Any help is really appreciated,
I have the below JSON, provided by API call. I've omitted sensitive data, but the key names are as presented ("value", "value_raw").
[{
"Position": "1234",
"StartDate": "2020-11-21",
"ID": "1234",
"CloseDate": "2020-12-07",
"Title": "This is a title",
"data": [{
"value": 1234
},
{
"value": "some text"
},
{
"value": "some text",
"value_raw": 11111
},
{
"value_raw": 11111,
"value": "some text"
},
{
"value": "null"
},
{
"value": "some text",
"value_raw": 22222
},
{
"value_raw": 2222222,
"value": "some text"
},
{
"value_raw": "null",
"value": "null"
},
{
"value_raw": "null",
"value": "null"
},
{
"value_raw": 2222222,
"value": "some text"
},
{
"value": "null"
},
{
"value": "some text",
"value_raw": 2222
},
{
"value": 1
},
{
"value": "some text",
"value_raw": 22222
}
]
}, {
"Position": "1235",
"StartDate": "2020-12-21",
"ID": "1235",
"CloseDate": "2021-01-12",
"Title": "some text",
"data": [{
"value": 1235
},
{
"value": "some text"
},
{
"value": "some text",
"value_raw": 1111
},
{
"value": "some text",
"value_raw": 1111
},
{
"value": "null"
},
{
"value_raw": 1111,
"value": "some text"
},
{
"value_raw": 11111,
"value": "some text"
},
{
"value_raw": "null",
"value": "null"
},
{
"value": "some text",
"value_raw": 1111
},
{
"value_raw": "null",
"value": "null"
},
{
"value": "null"
},
{
"value": "some text",
"value_raw": 22222
},
{
"value": 1
},
{
"value_raw": 22222,
"value": "some text"
}
]
}, {
"ID": "1236",
"Position": "1236",
"StartDate": "2021-07-12",
"data": [{
"value": 1236
},
{
"value": "some text"
},
{
"value_raw": 1111,
"value": "some text"
},
{
"value": "some text",
"value_raw": 1111
},
{
"value": "null"
},
{
"value_raw": 1111,
"value": "some text"
},
{
"value_raw": 1111,
"value": "some text"
},
{
"value_raw": "null",
"value": "null"
},
{
"value": "null",
"value_raw": "null"
},
{
"value": "some text",
"value_raw": 111
},
{
"value": "null"
},
{
"value": "some text",
"value_raw": 12223
},
{
"value": 1
},
{
"value": "some text",
"value_raw": 2222
}
],
"Title": "some text",
"CloseDate": "2021-07-23"
}
]
When I normalize "data" using;
df = pd.json_normalize(mydata, record_path=['data'])

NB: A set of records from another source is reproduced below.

Variable h : host.
Implicit Types (m : gmap (list string) inode) (p : Path).

Lemma is_dir_parent m p :
  FS.is_dir (cwd h) m p = true → FS.is_dir (cwd h) m (PurePath.parent p) = true.
Proof.
  unfold FS.is_dir at 1. destruct (FS.stat (cwd h) m p) as [|[k [| b |]]] eqn:Es; try done.
  intros _. pose proof (unsnoc_inv (parts p)) as Hp.
  destruct (FS.unsnoc (parts p)) as [[ps c]|].
  - apply stat_inv in Es as (Hd & Hw & Hn). rewrite Hp in Hw.
    apply walk_app_inv in Hw as (d & l' & Hw & [b' Hb] & _); [|done|done].
    unfold FS.is_dir, PurePath.parent. rewrite Hp, removelast_last.
    by rewrite (stat_intro (cwd h) m (MkPath (root p) ps) d (Dir b')).
  - replace (PurePath.parent p) with p; [unfold FS.is_dir; by rewrite Es|].
    destruct p as [r ps]. unfold PurePath.parent. simpl in *. by rewrite Hp.
Qed.

Lemma adds_dirs_only_refl m : adds_dirs_only m m.
Proof. intros k. by left. Qed.

Lemma adds_dirs_only_trans m1 m2 m3 :
  adds_dirs_only m1 m2 → adds_dirs_only m2 m3 → adds_dirs_only m1 m3.
Proof.
  intros H12 H23 k. destruct (H12 k) as [E12|[E1 E2]], (H23 k) as [E23|[E2' E3]].
  - left. congruence.
  - right. split; congruence.
  - right. split; congruence.
  - congruence.
Qed.

Lemma os_mkdir_adds m p m' : FS.os_mkdir (cwd h) m p = inr m' → adds_dirs_only m m'.
Proof.
  unfold FS.os_mkdir. destruct (FS.locate (cwd h) m p) as [|k]; [done|].
  destruct (FS.node m k) eqn:En; [done|]. intros [= <-] k'.
  destruct (decide (k = k')) as [<-|Hne].
  - right. rewrite lookup_insert_eq. split; [|done]. by destruct k.
  - left. by rewrite lookup_insert_ne.
Qed.

Lemma Path_mkdir_adds n parents exist_ok m p m' :
  FS.Path_mkdir (cwd h) n parents exist_ok m p = inr m' → adds_dirs_only m m'.
Proof.
  revert parents exist_ok m p m'. induction n as [|n IH]; intros parents exist_ok m p m';
    simpl; destruct (FS.os_mkdir (cwd h) m p) as [e|m1] eqn:E.
  - destruct e; try (destruct (negb exist_ok || negb (FS.is_dir (cwd h) m p)); [done|];
      intros [= <-]; apply adds_dirs_only_refl).
    by destruct (negb parents || _).
  - intros [= <-]. by eapply os_mkdir_adds.
  - destruct e; try (destruct (negb exist_ok || negb (FS.is_dir (cwd h) m p)); [done|];
      intros [= <-]; apply adds_dirs_only_refl).
    destruct (negb parents || _); [done|].
    destruct (FS.Path_mkdir (cwd h) n true true m (PurePath.parent p)) as [|m2] eqn:E2;
      [done|].
    intros H3. eapply adds_dirs_only_trans; eauto.
  - intros [= <-]. by eapply os_mkdir_adds.
Qed.

Lemma ensure_dir_subseteq m p m' : ensure_dir h m p = inr m' → m ⊆ m'.
Proof.
  intros H%Path_mkdir_adds. apply map_subseteq_spec. intros k n Hk.
  destruct (H k) as [->|[? _]]; congruence.
Qed.

End EnsureDir.

(** X1.  When [ensure_dir] returns, the path and its parent are
    directories, and a second call returns without changing anything. *)
Theorem X1_ensure_dir_establishes_directory
  (h : host) (m m' : gmap (list string) inode) (path : Path) :
  ensure_dir h m path = inr m' →
  FS.is_dir (cwd h) m' path = true
  ∧ FS.is_dir (cwd h) m' (PurePath.parent path) = true
  ∧ ensure_dir h m' path = inr m'.
Proof.
  intros H. assert (FS.is_dir (cwd h) m' path = true) as Hd by by eapply ensure_dir_is_dir.
  split; [done|]. split; [by apply is_dir_parent|by eapply ensure_dir_idem].
Qed.

(** X2.  [ensure_dir] removes and overwrites nothing: every node that was
    there is there unchanged, every node that was not there is still absent
    or is a new directory, and every path that led somewhere, with or
    without following a final link, leads to the same place and node. *)
Theorem X2_ensure_dir_only_adds_directories
  (h : host) (m m' : gmap (list string) inode) (path : Path) :
  ensure_dir h m path = inr m' →
  m ⊆ m'
  ∧ (∀ k n, m' !! k = Some n → m !! k = Some n ∨ (m !! k = None ∧ n = Dir true))
  ∧ (∀ q kn, FS.stat (cwd h) m q = inr kn → FS.stat (cwd h) m' q = inr kn)
  ∧ (∀ q kn, FS.lstat (cwd h) m q = inr kn → FS.lstat (cwd h) m' q = inr kn).
Proof.
  intros H. pose proof (ensure_dir_subseteq h _ _ _ H) as Hs.
  apply Path_mkdir_adds in H. split; [done|]. split; [|split].
  - intros k n Hk. destruct (H k) as [E|[E1 E2]]; [left|right; split]; congruence.
  - intros q [k n]. by apply stat_subseteq.
  - intros q [k n]. by apply lstat_subseteq.
Qed.

(** X3.  Where something other than a directory is at the path (a file,
    a dangling link, a link to a file), [ensure_dir] raises
    [FileExistsError]. *)
Theorem X3_ensure_dir_occupied_path_raises
  (h : host) (m : gmap (list string) inode) (path : Path) (k : list string) (n : inode) :
  FS.lstat (cwd h) m path = inr (k, n) →
  FS.is_dir (cwd h) m path = false →
  ensure_dir h m path = inl (OSError EEXIST).
Proof.
  intros Hl Hd. unfold ensure_dir.
  assert (FS.os_mkdir (cwd h) m path = inl EEXIST) as E.
  { unfold FS.os_mkdir. unfold FS.lstat in Hl.
    destruct (FS.locate (cwd h) m path) as [|k']; [done|]. by destruct (FS.node m k'). }
  destruct (length (parts path)); simpl; by rewrite E, Hd.
Qed.

(** ** [create_symlink_safe] and the lines that report a link *)

Section Links.

Variable h : host.
Variable user : list event -> string -> string -> bool.
Implicit Types (m : gmap (list string) inode) (w : world) (link_path target_path : Path).

Ltac run_steps :=
  unfold _append_log, _confirm, showerror, showinfo, showwarning;
  unfold bind, ret, raise, ask_fs, call_fs, emit, try_except; simpl.

Lemma locate_insert_fresh m k0 n0 p k :
  FS.node m k0 = None → FS.locate (cwd h) m p = inr k →
  FS.locate (cwd h) (<[k0:=n0]> m) p = inr k.
Proof.
  intros H0. unfold FS.locate. destruct (FS.unsnoc (parts p)) as [[ps c]|].
  - destruct (FS.stat (cwd h) m (MkPath (root p) ps)) as [|[d [| b |]]] eqn:Es; try done.
    rewrite (stat_insert_fresh _ _ _ n0 _ _ _ H0 Es).
    destruct (String.eqb c ".."); [|done].
    destruct (FS.node m (removelast d)) as [[| b' |]|] eqn:E; try done.
    by rewrite (node_insert_fresh _ _ n0 _ _ H0 E).
  - destruct (FS.node m (FS.start (cwd h) p)) as [[| b |]|] eqn:E; try done.
    by rewrite (node_insert_fresh _ _ n0 _ _ H0 E).
Qed.

(** A link made by [os.symlink] is what [lstat] finds at its path. *)
Lemma os_symlink_lstat allowed m target p m' :
  FS.os_symlink (cwd h) allowed m target p = inr m' →
  ∃ k, m !! k = None ∧ m' = <[k := Link target]> m
       ∧ FS.lstat (cwd h) m' p = inr (k, Link target).
Proof.
  unfold FS.os_symlink. destruct allowed; [|done]. simpl.
  destruct (FS.locate (cwd h) m p) as [|k] eqn:El; [done|].
  destruct (FS.node m k) eqn:En; [done|]. intros [= <-]. exists k.
  assert (m !! k = None) as Hk by by destruct k. split; [done|]. split; [done|].
  unfold FS.lstat. rewrite (locate_insert_fresh _ _ _ _ _ En El).
  destruct k; [done|]. simpl. by rewrite lookup_insert_eq.
Qed.

Lemma os_symlink_occupied allowed m target p kn :
  FS.lstat (cwd h) m p = inr kn → ∃ e, FS.os_symlink (cwd h) allowed m target p = inl e.
Proof.
  unfold FS.os_symlink, FS.lstat. destruct allowed; simpl; [|eauto].
  destruct (FS.locate (cwd h) m p) as [|k]; [done|].
  destruct (FS.node m k); [eauto|done].
Qed.

(** What [create_symlink_safe] returns and does, case by case. *)
Lemma create_symlink_safe_cases link_path target_path w :
  (∃ k, create_symlink_safe h link_path target_path w
        = (Ret (true, "Successfully created symlink: " +:+ PurePath.str link_path
                      +:+ " -> " +:+ PurePath.str target_path),
           MkWorld (<[k := Link (PurePath.str target_path)]> (fs w)) (trace w))
        ∧ fs w !! k = None
        ∧ FS.lstat (cwd h) (<[k := Link (PurePath.str target_path)]> (fs w)) link_path
          = inr (k, Link (PurePath.str target_path)))
  ∨ (∃ e message,
       FS.os_symlink (cwd h) (may_symlink h) (fs w) (PurePath.str target_path) link_path
       = inl e
       ∧ create_symlink_safe h link_path target_path w = (Ret (false, message), w)
       ∧ (windows h = true → e = EPERM →
          message = privilege_message link_path target_path)).
Proof.
  unfold create_symlink_safe. run_steps.
  destruct (FS.os_symlink _ _ _ _ _) as [e|m'] eqn:E; simpl.
  - right. exists e.
    destruct (windows h) eqn:Hw; simpl.
    + destruct (bool_decide_reflect (OSError e = OSError EPERM)) as [Heq|Hne].
      * eexists. split; [done|]. split; [by destruct w|done].
      * eexists. split; [done|]. split; [by destruct w|]. intros _ ->. done.
    + eexists. split; [done|]. split; [by destruct w|done].
  - left. apply os_symlink_lstat in E as (k & Hk & -> & Hl). by exists k.
Qed.
(** * Action handlers of ckanext-dalrrd-emc-dcpr (logic/action/emc.py)

    A shallow embedding of the four action handlers and their two helpers.
    Every handler is a short orchestration of calls into the host platform
    (CKAN's toolkit, SQLAlchemy, pkg_resources, the process environment), so
    a handler is embedded as a program over host calls, and a program is run
    against an arbitrary host: each host call may return or raise and
    may change the host's state.  The run records the calls in order. *)

From stdpp Require Import gmap strings list fin_maps.

Open Scope string_scope.
Open Scope list_scope.

(** ** Python values *)

(** A validator is a function object: it has a [__name__], and two function
    objects are equal ([==]) exactly when they are the same object. *)
Record Validator := mkValidator { v_name : string; v_ident : positive }.

Global Instance Validator_eq_dec : EqDecision Validator.
Proof. solve_decision. Defined.

(** A validation schema: field name to the list of its validators. *)
Abbreviation Schema := (gmap string (list Validator)).

(** A SQLAlchemy table object: its name, the names of its columns ([.c])
    and its foreign keys (column, referred table, referred column). *)
Record Table := mkTable {
  t_name : string;
  t_columns : list string;
  t_foreign_keys : list (string * (string * string))
}.

(** The object found under [context["model"]]. *)
Record Model := mkModel {
  package_table : Table;
  package_extra_table : Table
}.

#[warnings="-register-all"]
Inductive pyval :=
| PNone
| PBool (b : bool)
| PInt (z : Z)
| PStr (s : string)
| PList (l : list pyval)
| PDict (d : gmap string pyval)
| PSchema (s : Schema)
| PModel (m : Model).

Abbreviation pydict := (gmap string pyval).

(** ** Exceptions *)

Inductive exn :=
| NotAuthorized (msg : string)
| ValidationError (error_dict : pydict)
| NotFound (msg : string)
| KeyError (key : string)
| AttributeError (msg : string)
| IndexError (msg : string)
| ValueError (msg : string)
| TypeError (msg : string)
| OtherError (cls msg : string).

(** [except toolkit.ValidationError] *)
Definition is_ValidationError (e : exn) : bool :=
  match e with ValidationError _ => true | _ => false end.

Inductive Result (A : Type) : Type :=
| Ok (a : A)
| Raised (e : exn).
Arguments Ok {A} a.
Arguments Raised {A} e.

Global Instance Result_ret : MRet Result := @Ok.
Global Instance Result_bind : MBind Result := λ A B f r,
  match r with Ok a => f a | Raised e => Raised e end.

(** ** Query expressions

    [list_featured_datasets] builds a SQLAlchemy selectable and hands it to
    the database with [execute()].  The selectable is kept as the expression
    the code builds. *)

(** [table.c.<name>] *)
Record Column := mkColumn { c_table : Table; c_name : string }.

#[warnings="-register-all"]
Inductive Clause :=
| CEq (col : Column) (v : pyval)          (* col == v *)
| CAnd (cs : list Clause).                (* sqlalchemy.and_(...) *)

Inductive FromClause :=
| FTable (t : Table)
| FJoin (l r : Table) (on_left on_right : string).

Record Query := mkQuery {
  q_columns : list Column;
  q_from : option FromClause;
  q_where : list Clause;
  q_limit : pyval;
  q_offset : pyval
}.

(** A result row: column name to value. *)
Abbreviation Row := (gmap string pyval) (only parsing).

(** ** Host objects *)

(** [toolkit.g.userobj] when a user is logged in. *)
Record User := mkUser { user_id : string; user_name : string }.

(** An entry of the working set returned by [pkg_resources.require]. *)
Record Distribution := mkDistribution { project_name : string; version : string }.

(** Functions of the [jobs] module that can be handed to the queue. *)
Inductive JobFn := notify_org_admins_of_dataset_management_request.

(** ** Host calls

    A call into the host may return or raise, and may change the host's
    state.  [CheckAccess] is [toolkit.check_access], which is handed the
    caller's context dictionary itself and may add to it the entries it
    finds missing; the entries the caller passed stay as they are, and they
    are what a handler reads from the context after the check. *)
Inductive hostE : Type → Type :=
| CheckAccess (name : string) (context : pydict) (data_dict : option pydict)
    : hostE unit
| PkgRequire (requirement : string) : hostE (list Distribution)
| DefaultCreateActivitySchema : hostE Schema
| GetValidator (name : string) : hostE Validator
| CallAction (name : string) (context : option pydict) (data_dict : pydict)
    : hostE pyval
| GUserobj : hostE (option User)
| EnqueueJob (fn : JobFn) (args : list pyval) : hostE unit
| Execute (q : Query) : hostE (list Row).

(** A read of the host's state neither fails nor changes anything:
    [os.environ.get(name)], and whether an action is registered under a
    name, which is what [toolkit.get_action] looks up. *)
Inductive readE : Type → Type :=
| Environ (name : string) : readE (option string)
| Registered (name : string) : readE bool.

(** ** Programs over host calls *)

Inductive Prog (A : Type) : Type :=
| Ret (a : A)
| Throw (e : exn)
| Vis {R : Type} (c : hostE R) (k : Result R → Prog A)
| Read {R : Type} (q : readE R) (k : R → Prog A).
Arguments Ret {A} a.
Arguments Throw {A} e.
Arguments Vis {A R} c k.
Arguments Read {A R} q k.

Fixpoint bind {A B} (p : Prog A) (f : A → Prog B) : Prog B :=
  match p with
  | Ret a => f a
  | Throw e => Throw e
  | Vis c k => Vis c (λ r, bind (k r) f)
  | Read q k => Read q (λ v, bind (k v) f)
  end.

Global Instance Prog_ret : MRet Prog := @Ret.
Global Instance Prog_bind : MBind Prog := λ A B f p, bind p f.

(** A host call whose exception, if any, propagates. *)
Definition call {R} (c : hostE R) : Prog R :=
  Vis c (λ r, match r with Ok v => Ret v | Raised e => Throw e end).

(** [os.getenv(name)] *)
Definition os_getenv (name : string) : Prog (option string) :=
  Read (Environ name) Ret.

(** [toolkit.get_action(name)]: [KeyError] when no action is registered
    under the name; the callable it returns is the one registered under
    that name, and [CallAction] refers to it by the name. *)
Definition get_action (name : string) : Prog unit :=
  Read (Registered name)
       (λ found : bool, if found then Ret () else Throw (KeyError name)).

(** A pure computation that may raise. *)
Definition lift {A} (r : Result A) : Prog A :=
  match r with Ok v => Ret v | Raised e => Throw e end.

(** [try: body except <handles>: handler] *)
Fixpoint try_except {A} (body : Prog A) (handles : exn → bool)
    (handler : Prog A) : Prog A :=
  match body with
  | Ret a => Ret a
  | Throw e => if handles e then handler else Throw e
  | Vis c k => Vis c (λ r, try_except (k r) handles handler)
  | Read q k => Read q (λ v, try_except (k v) handles handler)
  end.

(** ** Running a program against a host *)

Inductive Entry :=
| Called {R : Type} (c : hostE R) (r : Result R)
| Observed {R : Type} (q : readE R) (v : R).

Record Host (World : Type) := mkHost {
  handle : ∀ R, hostE R → World → Result R * World;
  observe : ∀ R, readE R → World → R
}.
Arguments handle {World} h {R} c w.
Arguments observe {World} h {R} q w.

Record Outcome (World A : Type) := mkOutcome {
  result : Result A;
  world : World;
  trace : list Entry
}.
Arguments mkOutcome {World A}.
Arguments result {World A}.
Arguments world {World A}.
Arguments trace {World A}.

I end up with an output of 2 columns x 42 rows (excl. headings), illustration:
| value | value_raw |
|---|---|
| 1234 | |
| This is a title | |
| some text | 11111 |
| Corporation | 11111 |
| null | |
| some text | 22222 |
| some text | 2222222 |
| null | null |
| null | null |
The only data im interested in is the key "value", I'd also like to know how to lay this data out as 3 rows x 14 columns (one row for each ID = '1234', '1235' & '1236' and no column headings needed as they provide zero benefit with the naming convention "value")
Any starting point would be great, I have spent hours looking at previous questions. What I have noticed is that the JSON I receive is very different to all of the examples out there.
Thanks everyone